### To do
Transcribe the records below exactly as written, from the opening line through the line that contains "Lemma sorted_edits l".

### Data

Lemma align_apply_all_gives_target_witness :
  exists buffer,
    align (Str "the red fox jumps") (Str "a red fox jumped high") = Ok buffer
    /\ forall fuel,
         (length (_annotations buffer) < fuel)%nat ->
         exists visited,
           iter_annotations fuel (fun _ ann => apply_correction ann 0) buffer
           = Exhausted visited
               (mkAnnotatedTokens
                  ["a"; "red"; "fox"; "jumped"; "high"]%string [])
           /\ length visited = length (_annotations buffer).
Proof.
  apply (align_apply_all_gives_target
           (Str "the red fox jumps") (Str "a red fox jumped high")).
  - vm_compute. repeat constructor; discriminate.
  - vm_compute. repeat constructor; discriminate.
  - vm_compute. reflexivity.
Defined.

(** ** The order of the annotations does not show *)

#[local] Instance edit_lt_trans : Transitive edit_lt.
Proof. intros x y z. unfold edit_lt. lia. Qed.

#[local] Instance edit_lt_antisym : AntiSymm (=) edit_lt.
Proof. intros x y. unfold edit_lt. lia. Qed.

Lemma insert_sorted_edits x l :
  Sorted edit_lt l ->
  Forall (fun y => edit_key y <> edit_key x) l ->
  Sorted edit_lt (Py.insert_sorted MutableTokens.edit_leb x l).
Proof.
  assert (Hleb : forall y, edit_key y <> edit_key x ->
            if MutableTokens.edit_leb x y then edit_lt x y else edit_lt y x).
  { intros [[b2 e2] v2]. destruct x as [[b1 e1] v1].
    unfold edit_key, edit_lt, MutableTokens.edit_leb. cbn [fst snd].
    intros Hk.
    assert (b1 <> b2 \/ e1 <> e2) by (destruct (Z.eq_dec b1 b2); [right|left]; congruence).
    destruct (Z.ltb_spec b1 b2); cbn [orb]; [lia|].
    destruct (Z.eqb_spec b1 b2); cbn [andb]; [|lia].
    destruct (Z.leb_spec e1 e2); lia. }
  induction 1 as [|y l Hs IH Hd]; intros Hk; cbn [Py.insert_sorted].
  - repeat constructor.
  - apply Forall_cons in Hk as [Hy Hk]. pose proof (Hleb y Hy) as Hxy.
    destruct (MutableTokens.edit_leb x y).
    + constructor; [now constructor | now constructor].
    + constructor; [auto|].
      destruct l as [|z l]; cbn [Py.insert_sorted].
      * now constructor.
      * destruct (MutableTokens.edit_leb x z); constructor;
          [assumption | now inversion Hd].
Qed.

Lemma sorted_edits l :
  NoDup (map edit_key l) ->
  Sorted edit_lt (Py.sorted MutableTokens.edit_leb l).
Proof.
  induction l as [|x l IH]; cbn [map]; intros Hnd; [constructor|].
  apply NoDup_cons in Hnd as [Hx Hnd].
  cbn [Py.sorted foldr]. apply insert_sorted_edits; [now apply IH|].
  apply Forall_forall. intros y Hy Hk. apply Hx.
  rewrite <- Hk. apply list_elem_of_fmap_2.
  now rewrite <- (sorted_perm MutableTokens.edit_leb l).
Qed.

Lemma sorted_edits_perm l l' :
  l ≡ₚ l' -> NoDup (map edit_key l) ->
  Py.sorted MutableTokens.edit_leb l = Py.sorted MutableTokens.edit_leb l'.
Proof.
  intros Hp Hnd. apply (Sorted_unique edit_lt).
  - now apply sorted_edits.
  - apply sorted_edits. now rewrite <- Hp.
  - now rewrite !sorted_perm.
Qed.

(** [get_edited_tokens] does not depend on the order in which edits with
    different spans were staged. *)
Lemma get_edited_tokens_perm highlight t e e' :
  e ≡ₚ e' -> NoDup (map edit_key e) ->
  MutableTokens.get_edited_tokens highlight (MutableTokens.mk t e)
  = MutableTokens.get_edited_tokens highlight (MutableTokens.mk t e').
Proof.
  intros Hp Hnd. unfold MutableTokens.get_edited_tokens.
  cbn [MutableTokens._tokens MutableTokens._edits].
  now rewrite (sorted_edits_perm e e' Hp Hnd).
Qed.

Lemma staged_corrections level anns : forall m,
  fold_left
    (fun tokens ann =>
       match Py.index (suggestions ann) level with
       | Some sugg => MutableTokens.replace (start ann) (end_ ann) sugg tokens
       | None => tokens
       end)
    anns m
  = MutableTokens.mk (MutableTokens._tokens m)
      (MutableTokens._edits m ++ flat_map (correction_edit level) anns).
Proof.
  induction anns as [|ann anns IH]; intros m.
  - cbn. rewrite app_nil_r. now destruct m.
  - cbn [fold_left flat_map]. rewrite IH. unfold correction_edit at 2.
    destruct (Py.index (suggestions ann) level); cbn; [|reflexivity].
    now rewrite <- app_assoc.
Qed.

Lemma correction_edit_keys level anns :
  NoDup (map span anns) ->
  NoDup (map edit_key (flat_map (correction_edit level) anns)).
Proof.
  assert (Hin : forall l k,
             k ∈ map edit_key (flat_map (correction_edit level) l) ->
             k ∈ map span l).
  { induction l as [|x l IHl]; intros k; cbn [flat_map map]; [easy|].
    rewrite map_app, elem_of_app. unfold correction_edit at 1.
    intros [Hk|Hk].
    - destruct (Py.index (suggestions x) level); cbn in Hk.
      + apply list_elem_of_singleton in Hk as ->. left.
      + now apply elem_of_nil in Hk.
    - right. auto. }
  induction anns as [|x anns IH]; cbn [map flat_map]; intros Hnd;
    [constructor|].
  apply NoDup_cons in Hnd as [Hx Hnd]. rewrite map_app.
  apply NoDup_app. split_and!; [| |auto].
  - unfold correction_edit. destruct (Py.index (suggestions x) level); cbn.
    + apply NoDup_singleton.
    + constructor.
  - intros k Hk Hk'. apply Hin in Hk'.
    unfold correction_edit in Hk.
    destruct (Py.index (suggestions x) level); cbn in Hk.
    + now apply list_elem_of_singleton in Hk as ->.
    + now apply elem_of_nil in Hk.
Qed.

(** X13.  The order in which annotations with different spans were added
    does not show: two buffers over the same tokens whose annotation lists
    are permutations of each other, with no span twice, have the same
    annotated text and the same corrected tokens and text at every level. *)
Theorem rendering_ignores_annotation_order
    (tokens : list string) (anns anns' : list TokenAnnotation) :
  anns ≡ₚ anns' ->
  NoDup (map span anns) ->
  (forall with_meta,
      get_annotated_text with_meta (mkAnnotatedTokens tokens anns)
      = get_annotated_text with_meta (mkAnnotatedTokens tokens anns'))
  /\ (forall level,
         get_corrected_tokens level (mkAnnotatedTokens tokens anns)
         = get_corrected_tokens level (mkAnnotatedTokens tokens anns'))
  /\ (forall level,
         get_corrected_text level (mkAnnotatedTokens tokens anns)
         = get_corrected_text level (mkAnnotatedTokens tokens anns')).
Proof.
  intros Hp Hnd.
  assert (Hc : forall level,
             get_corrected_tokens level (mkAnnotatedTokens tokens anns)
             = get_corrected_tokens level (mkAnnotatedTokens tokens anns')).
  { intros level. unfold get_corrected_tokens. cbn [_tokens _annotations].
    rewrite !staged_corrections. cbn [MutableTokens.__init__
      MutableTokens._tokens MutableTokens._edits app].
    apply get_edited_tokens_perm.
    - now apply Permutation_flat_map.
    - now apply correction_edit_keys. }
  split_and!; [|exact Hc|].
  - intros with_meta. unfold get_annotated_text. cbn [_tokens _annotations].
    rewrite !staged_edits. cbn [MutableTokens.__init__
      MutableTokens._tokens MutableTokens._edits app].
    f_equal. apply get_edited_tokens_perm.
    + now apply Permutation_map.
    + now rewrite map_map.
  - intros level. unfold get_corrected_text. now rewrite Hc.
Qed.

Lemma rendering_ignores_annotation_order_witness :
  get_annotated_text true
    (mkAnnotatedTokens ["the"; "red"; "fox"]%string
       [mkTokenAnnotation 2 3 "fox" ["cat"]%string [];
        mkTokenAnnotation 0 1 "the" ["a"]%string []])
  = get_annotated_text true
      (mkAnnotatedTokens ["the"; "red"; "fox"]%string
         [mkTokenAnnotation 0 1 "the" ["a"]%string [];
          mkTokenAnnotation 2 3 "fox" ["cat"]%string []]).
Proof.
  apply (rendering_ignores_annotation_order ["the"; "red"; "fox"]%string
           [mkTokenAnnotation 2 3 "fox" ["cat"]%string [];
            mkTokenAnnotation 0 1 "the" ["a"]%string []]
           [mkTokenAnnotation 0 1 "the" ["a"]%string [];
            mkTokenAnnotation 2 3 "fox" ["cat"]%string []]).
  - apply Permutation_swap.
  - vm_compute. repeat constructor; set_solver.
Defined.

(** ** [_unique_list] *)

Lemma unique_fold_nodup : forall array res,
  NoDup (res ++ array) -> fold_left unique_step array res = res ++ array.
Proof.
  induction array as [|y array IH]; intros res Hnd.
  - now rewrite app_nil_r.
  - cbn [fold_left]. unfold unique_step at 2. case_bool_decide as Hy.
    + apply NoDup_app in Hnd as (_ & Hd & _). exfalso.
      apply (Hd y Hy). now left.
    + rewrite IH; [now rewrite <- app_assoc|].
      now rewrite <- app_assoc.
Qed.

### Reply
Lemma align_apply_all_gives_target_witness :
  exists buffer,
    align (Str "the red fox jumps") (Str "a red fox jumped high") = Ok buffer
    /\ forall fuel,
         (length (_annotations buffer) < fuel)%nat ->
         exists visited,
           iter_annotations fuel (fun _ ann => apply_correction ann 0) buffer
           = Exhausted visited
               (mkAnnotatedTokens
                  ["a"; "red"; "fox"; "jumped"; "high"]%string [])
           /\ length visited = length (_annotations buffer).
Proof.
  apply (align_apply_all_gives_target
           (Str "the red fox jumps") (Str "a red fox jumped high")).
  - vm_compute. repeat constructor; discriminate.
  - vm_compute. repeat constructor; discriminate.
  - vm_compute. reflexivity.
Defined.

(** ** The order of the annotations does not show *)

#[local] Instance edit_lt_trans : Transitive edit_lt.
Proof. intros x y z. unfold edit_lt. lia. Qed.

#[local] Instance edit_lt_antisym : AntiSymm (=) edit_lt.
Proof. intros x y. unfold edit_lt. lia. Qed.

Lemma insert_sorted_edits x l :
  Sorted edit_lt l ->
  Forall (fun y => edit_key y <> edit_key x) l ->
  Sorted edit_lt (Py.insert_sorted MutableTokens.edit_leb x l).
Proof.
  assert (Hleb : forall y, edit_key y <> edit_key x ->
            if MutableTokens.edit_leb x y then edit_lt x y else edit_lt y x).
  { intros [[b2 e2] v2]. destruct x as [[b1 e1] v1].
    unfold edit_key, edit_lt, MutableTokens.edit_leb. cbn [fst snd].
    intros Hk.
    assert (b1 <> b2 \/ e1 <> e2) by (destruct (Z.eq_dec b1 b2); [right|left]; congruence).
    destruct (Z.ltb_spec b1 b2); cbn [orb]; [lia|].
    destruct (Z.eqb_spec b1 b2); cbn [andb]; [|lia].
    destruct (Z.leb_spec e1 e2); lia. }
  induction 1 as [|y l Hs IH Hd]; intros Hk; cbn [Py.insert_sorted].
  - repeat constructor.
  - apply Forall_cons in Hk as [Hy Hk]. pose proof (Hleb y Hy) as Hxy.
    destruct (MutableTokens.edit_leb x y).
    + constructor; [now constructor | now constructor].
    + constructor; [auto|].
      destruct l as [|z l]; cbn [Py.insert_sorted].
      * now constructor.
      * destruct (MutableTokens.edit_leb x z); constructor;
          [assumption | now inversion Hd].
Qed.

Lemma sorted_edits l :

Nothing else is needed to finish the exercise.